Merrill argued for the demandant.

To his point, that where it is for the interest of the person paying the debt secured by the mortgage, the mortgage will be upheld for his benefit, and not be considered as discharged, he cited Freeman v. Paul, 3 Greenl. 260; Hatch v. Kimball, 14 Maine R. 9, and 16 Maine R. 146.

*346The opinion of the Court was drawn up by

Tenney J.

The demandant in this action seeks to obtain a conditional judgment as on mortgage. It is brought for the benefit of one claiming an interest derived from Samuel Merrill, the mortgagor of the land described. The mortgage introduced, dated Aug. 16, 1813, is to David Sears, (since deceased) and William Prescott, or the survivor of them, and for the security of the sum of $166,00 and interest thereon from the date of the mortgage, being a part of the amount of two notes given by Merrill several years before. About the year 1824, Samuel Merrill sold to Mason Shaw his interest in the land described in the mortgage, and took from him an agreement to pay the sum secured thereby. Afterwards, Merrill being called upon in behalf of the mortgagees, to pay the sum secured by the mortgage, the residue of the notes having been previously paid by him, on the third of May, 1827, paid to the demandant’s agent the sum remaining due, and took his receipt therefor; and the agent at the same time agreed, that if Shaw should not pay the same for the benefit of Merrill, that he should be entitled to the use of the mortgagee’s name' to enforce payment from Shaw or his tenants, who might be in possession, and this advance of the money should not discharge or invalidate the mortgage. The sum so received was credited by the agent to the demandant, who afterwards gave his receipt therefor, not knowing the agreement between the agent and Merrill. The receipt was delivered to Merrill. The notes and the mortgage remained in the agent’s hands,. and payments were made by Shaw, and indorsed on the notes, which payments were passed into the hands of Merrill. In six or seven years from the time, when Merrill took the demandant’s receipt for the amount, Shaw having paid the larger part of the sum secured by the mortgage, the mortgage deed and notes were delivered to Samuel Merrill, and he delivered up the receipt; the mortgage was neither assigned or discharged, and it was not intended by the demandant’s agent or Merrill, that this transaction should operate as a discharge, as it was still understood between them, *347that Merrill could use the name of the surviving mortgagee to enforce the payment of the balance remaining unpaid from Shaw. It appeared also, that the demandant had received the whole amount of the two notes given in 1810, and had no pecuniary interest in the suit; and that it was prosecuted in pursuance of the agreement between the agent and Merrill.

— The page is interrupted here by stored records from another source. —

(** The closure [action] of [Do], over the variables it captures: log the
    attempt on the span, rewind the body (a failure ends the attempt), derive
    the timeout context when the request timeout is not zero, call the
    transport, count the attempt, and either cancel and report the error or
    wrap the response body together with the cancellation function. *)
Definition action (req : Request) (reqBody : option ReadSeekCloser) (sp : option Span)
    (policy : retryPolicy) (aCtx : Context) (st : DoState) : option error * DoState :=
  let st := match sp with
            | Some _ => emit (EvLogAttempt (attemptCount st)) st
            | None => st
            end in
  let '(aErr, st) :=
    match reqBody with
    | Some rsc =>
        (Seek rsc (seeks st),
         {| trace := EvSeek :: trace st; resp := resp st; attemptCount := attemptCount st;
            header := header st; seeks := S (seeks st); sends := sends st;
            timers := timers st |})
    | None => (None, st)
    end in
  match aErr with
  | Some e => (Some e, st)
  | None =>
      let '(aCtx, cancelFunc, st) :=
        if negb (requestTimeout policy =? 0) then
          (ContextWithTimeout aCtx (requestTimeout policy) (timers st),
           Some (CancelTimer (timers st)),
           {| trace := EvWithTimeout (timers st) (requestTimeout policy) :: trace st;
              resp := resp st; attemptCount := attemptCount st; header := header st;
              seeks := seeks st; sends := sends st; timers := S (timers st) |})
        else (aCtx, None, st) in
      let aReq := {| outMethod := Method req; outURL := URL req; outHeader := header st;
                     outBody := reqBody; outCtx := aCtx |} in
      let result := roundTrip w (sends st) aReq in
      let st := {| trace := EvSend aReq :: trace st; resp := resp st;
                   attemptCount := uint32_succ (attemptCount st); header := header st;
                   seeks := seeks st; sends := S (sends st); timers := timers st |} in
      match result with
      | Failed r aErr =>
          let st := {| trace := trace st; resp := option_map received r;
                       attemptCount := attemptCount st;
                       header := header st; seeks := seeks st; sends := sends st;
                       timers := timers st |} in
          let st := match cancelFunc with
                    | Some c => emit (EvCancel c) st
                    | None => st
                    end in
          (Some aErr, st)
      | Responded code body =>
          (None,
           {| trace := trace st;
              resp := Some {| StatusCode := code;
                              RespBody := Some (responseBodyReadCloser (NetworkBody body)
                                                                        cancelFunc) |};
              attemptCount := attemptCount st; header := header st;
              seeks := seeks st; sends := sends st; timers := timers st |})
      end
  end.

(** The part of [Do] after the body has been captured: span setup, the
    retry loop, the tags, and the two ways out (the error with a nil
    response, after closing the body of a response still held; or the
    response with a nil error).  [Panicked] stands for the nil dereferences
    Go would run into: of [requestOpts.retryPolicy] when no policy is
    installed, and of [resp] for the status tag when the loop returned no
    error without a response.  The deferred [reqBody.Close()] is added by
    [Do] itself. *)
Definition doAttempts (fuel : nat) (req : Request) (requestOpts : options) (h : Heap)
    (reqBody : option ReadSeekCloser) (st : DoState) : option (Outcome * DoState) :=
  let '((sp, spCtx, err), st) := startAndInjectSpan req requestOpts h st in
  match err with
  | Some _ =>
      Some (Returned None (Wrap err "error starting and injecting tracing span"), st)
  | None =>
      let ctx := match spCtx with Some c => c | None => Ctx req end in
      match derefPolicy h (retryPolicyPtr requestOpts) with
      | None => Some (Panicked, st)
      | Some policy =>
          match retry_Do fuel (action req reqBody sp policy ctx) (retryStrategies policy) st with
          | None => None
          | Some (err, st) =>
              let st := match sp with
                        | Some _ => emit (EvTagAttemptCount (attemptCount st)) st
                        | None => st
                        end in
              match err with
              | Some e =>
                  let st := match sp with
                            | Some _ => emit EvTagError (emit (EvLogError e) st)
                            | None => st
                            end in
                  let st :=
                    match resp st with
                    | Some {| RespBody := Some body |} =>
                        {| trace := snd (Close body (trace st)); resp := resp st;
                           attemptCount := attemptCount st; header := header st;
                           seeks := seeks st; sends := sends st; timers := timers st |}
                    | _ => st
                    end in
                  Some (Returned None (Some e), st)
              | None =>
                  match sp, resp st with
                  | Some _, None => Some (Panicked, st)
                  | Some _, Some r =>
                      Some (Returned (resp st) None,
                            emit (EvTagStatusCode (StatusCode r mod 2 ^ 16)) st)
                  | None, _ => Some (Returned (resp st) None, st)
                  end
              end
          end
      end
  end.

(** [Do]: merge the options of the call over a copy of the client's, capture
    the body (its error ends the call), run the attempts, and close the
    captured body on the way out.  The result carries the final state of the
    call and the heap as the options left it. *)
Definition Do (fuel : nat) (c : Client) (req : Request) (opts : list Option) (h : Heap)
    : option (Outcome * DoState * Heap) :=
  let '(requestOpts, h) := applyAll opts (generator c) (clientOptions c, h) in
  let st := startState req in
  match Body req with
  | Some body =>
      match getRequestBodyReadSeekCloser body st with
      | (inl err, st) =>
          Some (Returned None (Wrap (Some err) "error preparing request body"), st, h)
      | (inr reqBody, st) =>
          match doAttempts fuel req requestOpts h (Some reqBody) st with
          | None => None
          | Some (out, st) => Some (out, emit EvCloseRequestBody st, h)
          end
      end
  | None =>
      match doAttempts fuel req requestOpts h None st with
      | None => None
      | Some (out, st) => Some (out, st, h)
      end
  end.

(** [http.NewRequestWithContext] for the three fixed methods: it fails on a
    nil context and on a URL that does not parse. *)
Definition NewRequestWithContext (ctx : option Context) (method url : string)
    (body : option RequestBody) : error + Request :=
  match ctx with
  | None => inl (ErrorString "net/http: nil Context")
  | Some ctx =>
      match parseURL w url with
      | Some err => inl err
      | None => inr {| Method := method; URL := url; Header := []; Body := body;
                       Ctx := ctx |}
      end
  end.

(** The state of a call that ended before there was a request. *)
Definition noRequest : DoState :=
  {| trace := []; resp := None; attemptCount := 0; header := [];
     seeks := 0; sends := 0; timers := 0 |}.

(** [Get], [Head] and [Post]: build the request, wrap a failure to do so, and
    forward to [Do]. *)
Definition Get (fuel : nat) (c : Client) (ctx : option Context) (url : string)
    (opts : list Option) (h : Heap) : option (Outcome * DoState * Heap) :=
  match NewRequestWithContext ctx "GET" url None with
  | inl err => Some (Returned None (Wrap (Some err) "error creating request"), noRequest, h)
  | inr req => Do fuel c req opts h
  end.

Definition Head (fuel : nat) (c : Client) (ctx : option Context) (url : string)
    (opts : list Option) (h : Heap) : option (Outcome * DoState * Heap) :=
  match NewRequestWithContext ctx "HEAD" url None with
  | inl err => Some (Returned None (Wrap (Some err) "error creating request"), noRequest, h)
  | inr req => Do fuel c req opts h
  end.

Definition Post (fuel : nat) (c : Client) (ctx : option Context) (url : string)
    (body : option RequestBody) (opts : list Option) (h : Heap)
    : option (Outcome * DoState * Heap) :=
  match NewRequestWithContext ctx "POST" url body with
  | inl err => Some (Returned None (Wrap (Some err) "error creating request"), noRequest, h)
  | inr req => Do fuel c req opts h
  end.

End AttemptLoop.

(** ** Predicates on options *)

(** A retry policy that starts with a maximum-attempt-count strategy. *)
Definition limited (pol : retryPolicy) : Prop :=
  exists n rest, retryStrategies pol = Limit n :: rest.

(** The policy pointer is nil or leads to a limited policy. *)
Definition limitedOrNil (oh : options * Heap) : Prop :=
  retryPolicyPtr (fst oh) = None \/
  exists pol, derefPolicy (snd oh) (retryPolicyPtr (fst oh)) = Some pol /\ limited pol.

Definition isRetryOption (fo : Option) : bool :=
  match fo with
  | WithRetryPolicy _ _ _ | WithStandardRetryPolicy _ _ => true
  | _ => false
  end.

(** An option that switches tracing on. *)
Definition enablesTracing (fo : Option) : bool :=
  match fo with
  | WithTracingOptions true _ _ => true
  | _ => false
  end.

Definition tracingEnabled (o : options) (h : Heap) : bool :=
  match derefTracing h (tracingOptionsPtr o) with
  | Some t => enabled t
  | None => false
  end.

(** ** Vocabulary of the statements *)

(** The retry policy a call runs under, once its options are merged. *)
Definition effectivePolicy (c : Client) (opts : list Option) (h : Heap) : option retryPolicy :=
  derefPolicy (snd (applyAll opts (generator c) (clientOptions c, h)))
              (retryPolicyPtr (fst (applyAll opts (generator c) (clientOptions c, h)))).

(** The tracing configuration a call runs under. *)
Definition effectiveTracing (c : Client) (opts : list Option) (h : Heap) : option tracingOptions :=
  derefTracing (snd (applyAll opts (generator c) (clientOptions c, h)))
               (tracingOptionsPtr (fst (applyAll opts (generator c) (clientOptions c, h)))).

(** The options a call runs under, and the span its setup starts. *)
Definition requestOptions (c : Client) (opts : list Option) (h : Heap) : options :=
  fst (applyAll opts (generator c) (clientOptions c, h)).

Definition callSpan (req : Request) (ro : options) (t : tracingOptions) : Span :=
  {| spanOperation :=
       if String.eqb (operationName ro) "" then "HTTP Egress"
       else String.append "HTTP Egress" (String.append " - " (operationName ro));
     spanStartOptions :=
       spanOptions t ++ [Tags [("http.method", Method req); ("http.url", URL req)]] |}.

(** Exactly one of the two returned values is non-nil. *)
Definition exactlyOneNonNil (r : option Response) (e : option error) : Prop :=
  (r = None /\ e <> None) \/ (r <> None /\ e = None).

Definition closedLast (w : World) (st : DoState) : Prop :=
  forall rs body, resp st = Some rs -> RespBody rs = Some body ->
    exists tr0, trace st = snd (Close w body tr0).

The payments made by Merrill, were on a debt, which he alone was holden to the demandant to discharge. And when he made the first payment, leaving an amount unpaid equal to the sum secured by the mortgage, it was clearly the understanding of the agent and him, that the mortgage was not affected thereby. Shaw had agreed to pay the balance, and neither he nor any one holding under him can complain, that the sum so paid did not extinguish the mortgage. But it is contended for the tenant, that the debt secured by the mortgage has since been paid by the mortgagor, and that by the Rev. Stat. c. 125, <§> 10, this is a defence- to the action. In answer to this, the demandant invokes the principle, well established, that in special cases where the legal and equitable titles arising under a mortgage are united in the same person, and the intention of the party is distinctly declared at the time, or when something just or beneficial requires it, in a case in which the party has not declared or cannot declare his intention, the charge will be preserved, and the union of the two interests will not operate to merge the equitable in the legal title.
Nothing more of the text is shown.